Anthony Kerkmez thought he found the perfect location when he opened his swanky new gym in Parramatta’s CBD at the start of the year.
But that all changed when the pandemic hit a month later.
Thousands of workers from surrounding office buildings, who would have been potential clients at his state-of-the-art facility, suddenly worked from home.
“We have NAB’s head office across from us, we have Sydney Water to the right, we have University of Western Sydney, Chamber of Commerce, the Department of Education and the Department of Finance, Services and Innovation, it’s enormous,” Mr Kerkmez said.
“About 32,000 people are supposed to be in the towers around us and at the moment now I can probably say there’s 2 per cent.”
Across the state, more than 40 per cent of office workers, including accountants, managers and administration staff are working from home, according to the latest research from the University of Sydney Business School.
Report co-author Matthew Beck said people were slowly returning to the office, but many people had no timeframe to return.
Many people who signed up to Universal Fitness after it opened have cancelled or frozen their memberships.
“My business partner and I started this up with our own good intentions using our hard-earned money,” Mr Kerkmez said.
“We took the risk in 2020, and as soon as we took the leap, the cliff was a bit steep.”
Mr Kerkmez admits JobKeeper was a lifesaver, allowing him to keep all his staff.
But with payments set to be reduced next week, there is increasing pressure on staff to sign up more gym members to keep the business afloat.
Joel Perera, one of Universal Fitness’ personal trainers, doesn’t think it will be easy.
“When we first started I managed to build up the classes to 30 people but when we returned [after temporarily closing due to government restrictions] I had one person per class so it was a huge noticeable difference,” he said.
The drop in office workers in Parramatta has dented trade at Sheng Xia’s cafe Bartelli.
Located next to courts and Government offices, business was always good, until six months ago.
“Now we hardly get any catering requests because no one is working in the office and there are no meetings.”
Mr Xia says JobKeeper and a reduction in rent has helped but “every week we are losing money”.
“The big problem is we don’t know how long it will be when people will come back.
“I’ve had to use all the money from my savings.”

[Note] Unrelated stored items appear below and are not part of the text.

Lemma vlookup_found i :
  (0 <= i <= row b - row a)%Z ->
  getCellText (cell_id (col a) (row a + i)) cells = lookup ->
  (forall j, (0 <= j < i)%Z -> getCellText (cell_id (col a) (row a + j)) cells <> lookup) ->
  vlookup m cells =
    Ret (getCellTextAt (rectangle a b) (Some (i * columns + k - 1)%Z) cells).
Proof using Hstart Hend Ha Hb Hk Hrows Hcols.
  intros Hi Hat Hbefore. rewrite vlookup_scan.
  rewrite (for_return_first _ 0 _ i
             (getCellTextAt (rectangle a b) (Some (i * columns + k - 1)%Z) cells)).
  - reflexivity.
  - lia.
  - intros j Hj. destruct (String.eqb_spec (getCellText (cell_id (col a) (row a + j)) cells) lookup);
      [exfalso; eapply Hbefore; eauto | reflexivity].
  - now rewrite (proj2 (String.eqb_eq _ _) Hat).
Qed.

Lemma vlookup_not_found :
  (forall i, (0 <= i <= row b - row a)%Z ->
             getCellText (cell_id (col a) (row a + i)) cells <> lookup) ->
  vlookup m cells = Ret "#N/A".
Proof using Hstart Hend Ha Hb Hk Hrows Hcols.
  intros Hnone. rewrite vlookup_scan. rewrite for_return_none; [reflexivity|].
  intros j Hj.
  destruct (String.eqb_spec (getCellText (cell_id (col a) (row a + j)) cells) lookup);
    [exfalso; eapply (Hnone j); [lia | assumption] | reflexivity].
Qed.

End Vlookup.

Lemma vlookup_no_cells m cells :
  parseRange (nth 2 m EmptyString) = [] -> vlookup m cells = Ret "#N/A".
Proof. intros H. unfold vlookup. now rewrite H. Qed.


(** The text at a position of the rectangle, in the range or beyond it:
    the position is read row-major, so a column offset past the last
    column lands in a later row. *)
Lemma getCellTextAt_flat a b cells n :
  (0 <= n)%Z -> (0 < col b - col a + 1)%Z -> (0 <= row b - row a + 1)%Z ->
  getCellTextAt (rectangle a b) (Some n) cells =
    if (n <? (row b - row a + 1) * (col b - col a + 1))%Z
    then getCellText (cell_id (col a + n mod (col b - col a + 1))
                        (row a + n / (col b - col a + 1))) cells
    else EmptyString.
Proof.
  intros Hn Hc Hr.
  destruct (Z.ltb_spec n ((row b - row a + 1) * (col b - col a + 1))) as [Hlt|Hge].
  - pose proof (Z.div_mod n (col b - col a + 1) ltac:(lia)) as Hdm.
    pose proof (Z.mod_pos_bound n (col b - col a + 1) Hc) as Hm.
    assert (0 <= n / (col b - col a + 1))%Z by (apply Z.div_pos; lia).
    assert (n / (col b - col a + 1) < row b - row a + 1)%Z
      by (apply Z.div_lt_upper_bound; lia).
    rewrite <- (getCellTextAt_rectangle a b cells) by lia.
    f_equal. f_equal. lia.
  - apply getCellTextAt_beyond; lia.
Qed.

(** *** The two pattern branches, from the formula *)

Lemma evaluateFormula_vlookup h formula c cells m :
  startsWith "=" formula = true ->
  exec vlookup_re (expression_of formula) = Some m ->
  evaluateFormula h formula c cells =
    try_catch (vlookup m cells) (fun _ => Ret "#ERROR!").
Proof.
  intros Hf Hm. rewrite evaluateFormula_formula by exact Hf.
  now rewrite (evaluate_body_vlookup _ _ _ m Hm).
Qed.

Lemma evaluateFormula_if h formula c cells ifMatch compMatch :
  startsWith "=" formula = true ->
  exec if_re (expression_of formula) = Some ifMatch ->
  exec comparison_re (trim (nth 1 ifMatch EmptyString)) = Some compMatch ->
  evaluateFormula h formula c cells =
    Ret (if compare_by (nth 2 compMatch EmptyString)
              (getCellValue (nth 1 compMatch EmptyString) cells)
              (Num.parseFloat (nth 3 compMatch EmptyString))
         then strip_quotes (trim (nth 2 ifMatch EmptyString))
         else strip_quotes (trim (nth 3 ifMatch EmptyString))).
Proof.
  intros Hf Hif Hcomp. rewrite evaluateFormula_formula by exact Hf.
  rewrite (evaluate_body_if _ _ _ ifMatch Hif). rewrite Hcomp. reflexivity.
Qed.

(** The expression has no lower-case letter left. *)
Lemma expression_of_upper formula :
  all (fun ch => negb (is_lower ch)) (expression_of formula) = true.
Proof.
  unfold expression_of, toUpperCase.
  induction (trim (substring_from 1 formula)) as [|ch s IH]; simpl; [reflexivity|].
  rewrite IH, andb_true_r.
  destruct ch as [[] [] [] [] [] [] [] []]; vm_compute; reflexivity.
Qed.

Lemma plain_no_space s : all plain s = true -> all (fun ch => negb (is_space ch)) s = true.
Proof.
  apply all_impl. intros ch Hch. apply negb_true_iff. now apply plain_classes.
Qed.

(** The groups of the IF pattern and of the comparison pattern on a
    formula of the plain shape IF(ref op num,t,f). *)
Lemma if_shape_groups ref op num t f :
  ref <> EmptyString -> all is_upper_or_digit ref = true ->
  op <> EmptyString -> all (one_of "><=!") op = true ->
  num <> EmptyString -> all plain_operand num = true ->
  t <> EmptyString -> all plain t = true ->
  f <> EmptyString -> all plain f = true ->
  exec if_re ("IF(" +:+ ref +:+ op +:+ num +:+ "," +:+ t +:+ "," +:+ f +:+ ")") =
    Some ["IF(" +:+ ref +:+ op +:+ num +:+ "," +:+ t +:+ "," +:+ f +:+ ")";
          ref +:+ op +:+ num; t; f] /\
  exec comparison_re (trim (ref +:+ op +:+ num)) = Some [ref +:+ op +:+ num; ref; op; num] /\
  trim t = t /\ trim f = f.
Proof.
  intros Href Aref Hop Aop Hnum Anum Ht At Hf Af.
  assert (Aplain : all (fun ch => plain ch && any_char ch) (ref +:+ op +:+ num) = true).
  { rewrite !all_app. apply andb_true_intro. split; [|apply andb_true_intro; split].
    - apply (all_impl is_upper_or_digit); [|exact Aref].
      intros ch. destruct ch as [[] [] [] [] [] [] [] []]; vm_compute; congruence.
    - apply (all_impl (one_of "><=!")); [|exact Aop].
      intros ch. destruct ch as [[] [] [] [] [] [] [] []]; vm_compute; congruence.
    - apply (all_impl plain_operand); [|exact Anum].
      intros ch. destruct ch as [[] [] [] [] [] [] [] []]; vm_compute; congruence. }
  assert (Hcond : ref +:+ op +:+ num <> EmptyString) by (destruct ref; [congruence | discriminate]).
  split; [|split; [|split]].
  - replace ("IF(" +:+ ref +:+ op +:+ num +:+ "," +:+ t +:+ "," +:+ f +:+ ")")
      with ("IF(" +:+ (ref +:+ op +:+ num) +:+ "," +:+ t +:+ "," +:+ f +:+ ")")
      by (now rewrite !str_app_assoc).
    apply exec_if_shape; try assumption.
    + apply (all_impl (fun ch => plain ch && any_char ch)); [|exact Aplain].
      intros ch [_ H]%andb_prop. exact H.
    + apply (all_no_occurrence (fun ch => plain ch && any_char ch)); [reflexivity | exact Aplain].
  - rewrite trim_plain.
    + now apply exec_comparison_shape.
    + apply plain_no_space. apply (all_impl (fun ch => plain ch && any_char ch)); [|exact Aplain].
      intros ch [H _]%andb_prop. exact H.
  - apply trim_plain. now apply plain_no_space.
  - apply trim_plain. now apply plain_no_space.
Qed.
(** After any fetch the home is in one of two states.  Without videos of the
    user: the upload placeholder, the popular message hidden, no buttons and
    no analytics.  With videos: both lists as cards, neither of them empty,
    with the buttons and the analytics.  The visible "No popular videos"
    message and an empty grid never come up. *)
Theorem home_shows_cards_or_placeholder (st : DashState) (userEmail : string)
  (u : option User) (o : Outcome) :
  let stats := stats_after Date_parse st userEmail o in
  let home := DashboardHome formatRelativeTime u stats in
  (totalVideos stats = 0 /\
   home_recent home = RecentPlaceholder /\
   home_popular home = PopularMessage true /\
   home_viewAll home = false /\
   home_analyticsButton home = false /\
   home_quickAnalytics home = false)
  \/
  (0 < totalVideos stats /\
   recentVideos stats <> [] /\
   popularVideos stats <> [] /\
   home_recent home =
     RecentCards (map (fun v => VideoCard formatRelativeTime v Recent)
                    (recentVideos stats)) /\
   home_popular home =
     PopularCards (map (fun v => VideoCard formatRelativeTime v Popular)
                     (popularVideos stats)) /\
   home_viewAll home = true /\
   home_analyticsButton home = true /\
   home_quickAnalytics home = true).
Proof.
  intros stats home.
  destruct o as [r|e]; [|left; repeat split].
  destruct r; try solve [left; repeat split].
  generalize (home_after_array formatRelativeTime Date_parse st userEmail u videos).
  destruct (listed_lengths_aux Date_parse st userEmail videos) as (Hr & Hp & Hn).
  fold stats in Hr, Hp, Hn. fold stats. fold home. cbv zeta.
  destruct (userVideos userEmail videos) as [|v l]; simpl in Hr, Hp, Hn.
  - intros (H1 & H2 & H3 & H4 & H5). left. repeat split; auto.
  - intros (H1 & H2 & H3 & H4 & H5). right.
    repeat split; auto; try lia.
    + intro E. rewrite E in Hr. discriminate Hr.
    + intro E. rewrite E in Hp. discriminate Hp.
Qed.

After running the cafe for seven years, he’s contemplating shutting down permanently.
“If it keeps going like this, I will probably have to close my business.”
The latest Google mobility data shows foot traffic around workplaces in the City of Parramatta Council area is down 27 per cent compared to a baseline in the first five weeks of the year before the pandemic began.
If that figure doesn’t improve, Schon Condon, President of the Parramatta Chamber of Commerce, believes there will be catastrophic consequences for Sydney’s second CBD.
“Without that commuter traffic there is no life blood in the city,” he said.
“We will have vacant office spaces, we will have vacant small businesses, the streets will be barer than they are now and we will have to go through a complete revitalisation and that could take years.”
He is calling on the State Government to start encouraging workers to return to the office and breathe new life into the city’s struggling businesses.
Nail artist Lauren La Rouge is staying optimistic.
She is thankful she was able to pivot her Parramatta business, Nailed by La Rouge, and sell some of her products, like press-on nails and merchandise, online.
However, she is still feeling the effects of the deserted CBD.
“The office workers at Parramatta CBD probably make up about 40-50 per cent of my clientele and made up a large proportion of my regulars,” she said.
“I was convenient and close to their work but now a lot of them are working from home, obviously not in the area, or not coming in to see me so regularly so it’s made quite a drastic drop in my trade.”
She hopes Parramatta will soon be bustling with office workers again.
“I know office work as we know it will change, a lot of people might be working from home permanently,” she said.
“But there are so many office buildings in Parramatta, surely they’ve got to do something with them.”